● Saved data entries:
(** * OAuth2 credential lifecycle of the ReviewBoard and Jira MCP servers

    A shallow embedding of
    - the token manager and the authenticated client of the ReviewBoard
      server ([OAuth2TokenManager], [ReviewBoardClient], [getClient]),
    - the interactive authorization flow of [oauth-setup.ts]
      ([startCallbackServer], [exchangeCodeForToken], [main]),
    - the instance registry of the Jira server ([JiraClient]) and the
      tools built on it.

    JavaScript effects are made explicit: every function that touches the
    clock, the disk, the network or the console is a state transformer over
    a world that records what happened in a chronological trace.  An [async]
    function is cut at its [await]s into the segments the event loop runs
    without interruption. *)

From Stdlib Require Import ZArith List String Ascii Bool Lia DecimalString.
Import ListNotations.

Local Open Scope Z_scope.

Infix "+++" := String.append (at level 60, right associativity).

(** ** JavaScript values and coercions used by the sources *)

Module Js.

(** A value of a JSON field read as a string: the string, or [undefined]
    when the field is missing. *)
Definition str := option string.

(** A JavaScript number holding an integer, or [NaN].  Timestamps and
    lifetimes are integers far below 2^53, where double arithmetic is
    exact. *)
Inductive num := Num (z : Z) | NaN.

(** [if (s)] on a string: only the empty string is falsy. *)
Definition truthy_string (s : string) : bool := negb (s =? "")%string.

(** [if (v)] on a string-or-undefined value. *)
Definition truthy (v : str) : bool :=
  match v with
  | Some s => truthy_string s
  | None => false
  end.

(** [`${v}`]: string coercion inside a template literal. *)
Definition show (v : str) : string :=
  match v with
  | Some s => s
  | None => "undefined"
  end.

Definition show_Z (z : Z) : string := NilZero.string_of_int (Z.to_int z).

Definition show_num (n : num) : string :=
  match n with
  | Num z => show_Z z
  | NaN => "NaN"
  end.

(** [a || b] on string-or-undefined operands. *)
Definition or_else (a b : str) : str := if truthy a then a else b.

(** [n * 1000] where [n] was read from JSON: [undefined * 1000] is [NaN]. *)
Definition times_1000 (n : option Z) : num :=
  match n with
  | Some z => Num (z * 1000)
  | None => NaN
  end.

(** [a + b] with a proper number on the left. *)
Definition plus (a : Z) (b : num) : num :=
  match b with
  | Num z => Num (a + z)
  | NaN => NaN
  end.

(** [a >= (b - k)]: any comparison with [NaN] is false. *)
Definition geq_minus (a : Z) (b : num) (k : Z) : bool :=
  match b with
  | Num z => z - k <=? a
  | NaN => false
  end.

(** [a !== b] where [b] may be undefined. *)
Definition strict_neq (a : string) (b : str) : bool :=
  match b with
  | Some s => negb (a =? s)%string
  | None => true
  end.

(** [s.replace(/\/$/, "")]: drop one trailing slash. *)
Fixpoint strip_trailing_slash (s : string) : string :=
  match s with
  | EmptyString => EmptyString
  | String c EmptyString => if Ascii.eqb c "/" then EmptyString else s
  | String c rest => String c (strip_trailing_slash rest)
  end.

(** An exception value.  [has_response_data] tells whether
    [error.response?.data] is truthy: only an axios error built from an
    http response with a body can have it. *)
Record Error := mkError { message : string; has_response_data : bool }.

(** [new Error(msg)] *)
Definition new_Error (msg : string) : Error :=
  {| message := msg; has_response_data := false |}.

(** How a call ends: it returns a value or throws. *)
Inductive Completion (A : Type) :=
| Return (a : A)
| Throw (e : Error).
Arguments Return {A} a.
Arguments Throw {A} e.

(** Computations over a mutable state [S].  A thrown exception keeps the
    mutations made before it, as in JavaScript. *)
Definition M (S A : Type) := S -> Completion A * S.

Definition ret {S A} (a : A) : M S A := fun s => (Return a, s).

Definition throw {S A} (e : Error) : M S A := fun s => (Throw e, s).

Definition bind {S A B} (m : M S A) (k : A -> M S B) : M S B :=
  fun s =>
    match m s with
    | (Return a, s') => k a s'
    | (Throw e, s') => (Throw e, s')
    end.

(** [try { m } catch (error) { h error }] *)
Definition try_catch {S A} (m : M S A) (h : Error -> M S A) : M S A :=
  fun s =>
    match m s with
    | (Return a, s') => (Return a, s')
    | (Throw e, s') => h e s'
    end.

Definition get {S} : M S S := fun s => (Return s, s).

Definition modify {S} (f : S -> S) : M S unit := fun s => (Return tt, f s).

End Js.

Import Js.

Notation "x <- m ;; k" := (bind m (fun x => k))
  (at level 61, m at next level, right associativity).
Notation "m ;;; k" := (bind m (fun _ => k))
  (at level 61, right associativity).

(** ** The world shared by the ReviewBoard programs *)

(** The durable credential record ([interface OAuthConfig]).  The three
    token fields are copied unchecked from the token endpoint's JSON, so
    they hold whatever was there, [undefined] included; [expires_at] is
    computed from the response and can be [NaN]. *)
Record OAuthConfig := mkConfig {
  access_token : Js.str;
  refresh_token : Js.str;
  token_type : Js.str;
  expires_at : Js.num;
  client_id : string;
  client_secret : string;
  reviewboard_url : string
}.

(** The body of a token response ([response.data]): JSON [null], or a JSON
    object, of which the fields the sources read are kept. *)
Record TokenData := mkTokenData {
  td_access_token : Js.str;
  td_refresh_token : Js.str;
  td_token_type : Js.str;
  td_expires_in : option Z
}.

Inductive ResponseData :=
| DataNull
| DataObject (td : TokenData).

(** What the transport reports for one request. *)
Inductive HttpResult :=
| NetworkError (msg : string)
| HttpResponse (status : Z) (data : ResponseData).

Inductive Stream := Stdout | Stderr.

(** The credential file on disk. *)
Inductive FileState :=
| Absent
| Unparseable
| Stored (cfg : OAuthConfig).
Lemma splitLoop_extends (n : nat) (toolName current : string) (parts : list string) :
  String.length toolName <= n ->
  exists more : list string, (splitLoop toolName current parts).1 = parts ++ more.
Proof.
  revert toolName current parts.
  induction n as [|n IH]; intros toolName current parts Hn.
  { destruct toolName; [|cbn in Hn; lia]. exists []. by rewrite app_nil_r. }
  destruct toolName as [|c rest]; [exists []; by rewrite app_nil_r|].
  cbn [splitLoop]. destruct rest as [|c' rest'].
  - exists []. by rewrite app_nil_r.
  - destruct (is_underscore c && is_underscore c').
    + destruct (IH rest' "" (parts ++ [current])) as [more ->]; [cbn in Hn; lia|].
      exists (current :: more). by rewrite <- app_assoc.
    + apply IH. cbn in *. lia.
Qed.

Lemma string_of_byte_cases (c : ascii) :
  string_of_byte c = String c ""
  \/ exists a b : ascii, string_of_byte c = String a (String b "") /\ is_ascii a = false.
Proof.
  destruct c as [[] [] [] [] [] [] [] []];
    first [left; reflexivity | right; eexists _, _; split; reflexivity].
Qed.

(** A name whose appended bytes are ASCII is made of these bytes. *)
Lemma appended_ascii (s t : string) :
  ascii_only t = true -> appended s = t -> s = t.
Proof.
  revert t. induction s as [|c s IH]; intros t Ht; cbn [appended]; [done|].
  destruct (string_of_byte_cases c) as [->|(a & b & -> & Ha)].
  - rewrite append_cons, append_empty_l. destruct t as [|c0 t]; [done|].
    intros [= -> Hs]. cbn [ascii_only] in Ht. apply andb_prop in Ht as [_ Ht].
    f_equal. by apply IH.
  - rewrite !append_cons. destruct t as [|c0 t]; [done|].
    intros [= -> _]. cbn [ascii_only] in Ht. rewrite Ha in Ht. done.
Qed.
(** * A quiz bot for Telegram: progress tracking and task dispatch

    Shallow embedding of the two builds of the bot kept in the repository:

    - [Reconciled]: [src/main.go], where progress lives in the PostgreSQL
      table [user_progress] and [progressCache] is a read cache that every
      write invalidates;
    - [CacheOnly]: [src/unnamed/part_000], where [progressCache] is the only
      record of progress.

    Everything outside the coordinator ([getUserProgress] and
    [saveUserProgress]) is the same text in both files and is embedded once,
    in the section [Handlers].

    Modelling conventions.
    - Go's [int] and [int64] are 64-bit two's complement integers; they are
      modelled as [Z], with the range written out where it matters
      ([Go.is_int]).
    - A Go [string] is a sequence of bytes: Rocq's [string].
    - A Go [map[int]bool] is a reference to a mutable object.  Map objects
      live in a heap ([list (gmap Z bool)], a reference is an index) so that
      two holders of one reference see each other's writes.
    - The process handles one update at a time ([processUpdates] starts no
      goroutine), so the handlers are sequential state transformers.
    - The database is outside the program.  What it answers when asked is
      an input of each handler ([StoreEnv]): a write either succeeds or
      reports an error and then leaves the table as it was; a query fails,
      or delivers every row of the user, or has its row iteration cut
      short ([rows.Next] returns false on a driver or deadline error that
      only [rows.Err] would tell, and the source never reads it).  Nothing
      but this process writes to the table.
    - Outbound traffic (messages, callback answers, log lines) is returned
      by each handler as a list of [Outbound] requests, in order.  Whether
      Telegram delivers them is not modelled. *)

From Stdlib Require Import ZArith String Ascii Floats Lia.
From stdpp Require Import gmap strings list fin_maps.
(** * Root route of the storefront: URL canonicalisation, SEO descriptor,
      revalidation policy, page data loader and error boundary.

    A shallow embedding of [app/root.tsx].  JavaScript strings are modelled
    as [string] (byte strings holding UTF-8): the pathname, origin and host
    of a parsed URL are ASCII, and the [application/x-www-form-urlencoded]
    serialiser works on the UTF-8 bytes of names and values. *)

From Stdlib Require Import String Ascii List Bool Arith ZArith Lia.
Import ListNotations.
Local Open Scope list_scope.
Local Open Scope string_scope.
Local Open Scope nat_scope.
Local Set Warnings "-register-all".

(** ** String helpers shared by the whole development *)

(** JavaScript truthiness of a string: every string but the empty one. *)
Definition truthy (s : string) : bool :=
  match s with
  | EmptyString => false
  | String _ _ => true
  end.

(** [contains c s]: the character [c] occurs in [s]. *)
Fixpoint contains (c : ascii) (s : string) : bool :=
  match s with
  | EmptyString => false
  | String x t => Ascii.eqb x c || contains c t
  end.

(** [drop n s]: [s.slice(n)]. *)
Fixpoint drop (n : nat) (s : string) : string :=
  match n, s with
  | O, _ => s
  | S _, EmptyString => EmptyString
  | S k, String _ t => drop k t
  end.

(** [take n s]: [s.slice(0, n)]. *)
Fixpoint take (n : nat) (s : string) : string :=
  match n, s with
  | O, _ => EmptyString
  | S _, EmptyString => EmptyString
  | S k, String c t => String c (take k t)
  end.

(** [String.prototype.replace] with a string pattern and a replacement
    without [$] patterns: the first occurrence of [pat] is replaced, and the
    string is returned as it is when [pat] does not occur. *)
Fixpoint String_replace (pat rep s : string) : string :=
  if String.prefix pat s then rep ++ drop (String.length pat) s
  else match s with
       | EmptyString => EmptyString
       | String c t => String c (String_replace pat rep t)
       end.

● Prompt: Copy out the entries above exactly as given, starting at the top and ending with the line containing "(** [if (v)] on"; include both and nothing more.

● Written solution:
(** * OAuth2 credential lifecycle of the ReviewBoard and Jira MCP servers

    A shallow embedding of
    - the token manager and the authenticated client of the ReviewBoard
      server ([OAuth2TokenManager], [ReviewBoardClient], [getClient]),
    - the interactive authorization flow of [oauth-setup.ts]
      ([startCallbackServer], [exchangeCodeForToken], [main]),
    - the instance registry of the Jira server ([JiraClient]) and the
      tools built on it.

    JavaScript effects are made explicit: every function that touches the
    clock, the disk, the network or the console is a state transformer over
    a world that records what happened in a chronological trace.  An [async]
    function is cut at its [await]s into the segments the event loop runs
    without interruption. *)

From Stdlib Require Import ZArith List String Ascii Bool Lia DecimalString.
Import ListNotations.

Local Open Scope Z_scope.

Infix "+++" := String.append (at level 60, right associativity).

(** ** JavaScript values and coercions used by the sources *)

Module Js.

(** A value of a JSON field read as a string: the string, or [undefined]
    when the field is missing. *)
Definition str := option string.

(** A JavaScript number holding an integer, or [NaN].  Timestamps and
    lifetimes are integers far below 2^53, where double arithmetic is
    exact. *)
Inductive num := Num (z : Z) | NaN.

(** [if (s)] on a string: only the empty string is falsy. *)
Definition truthy_string (s : string) : bool := negb (s =? "")%string.

(** [if (v)] on a string-or-undefined value. *)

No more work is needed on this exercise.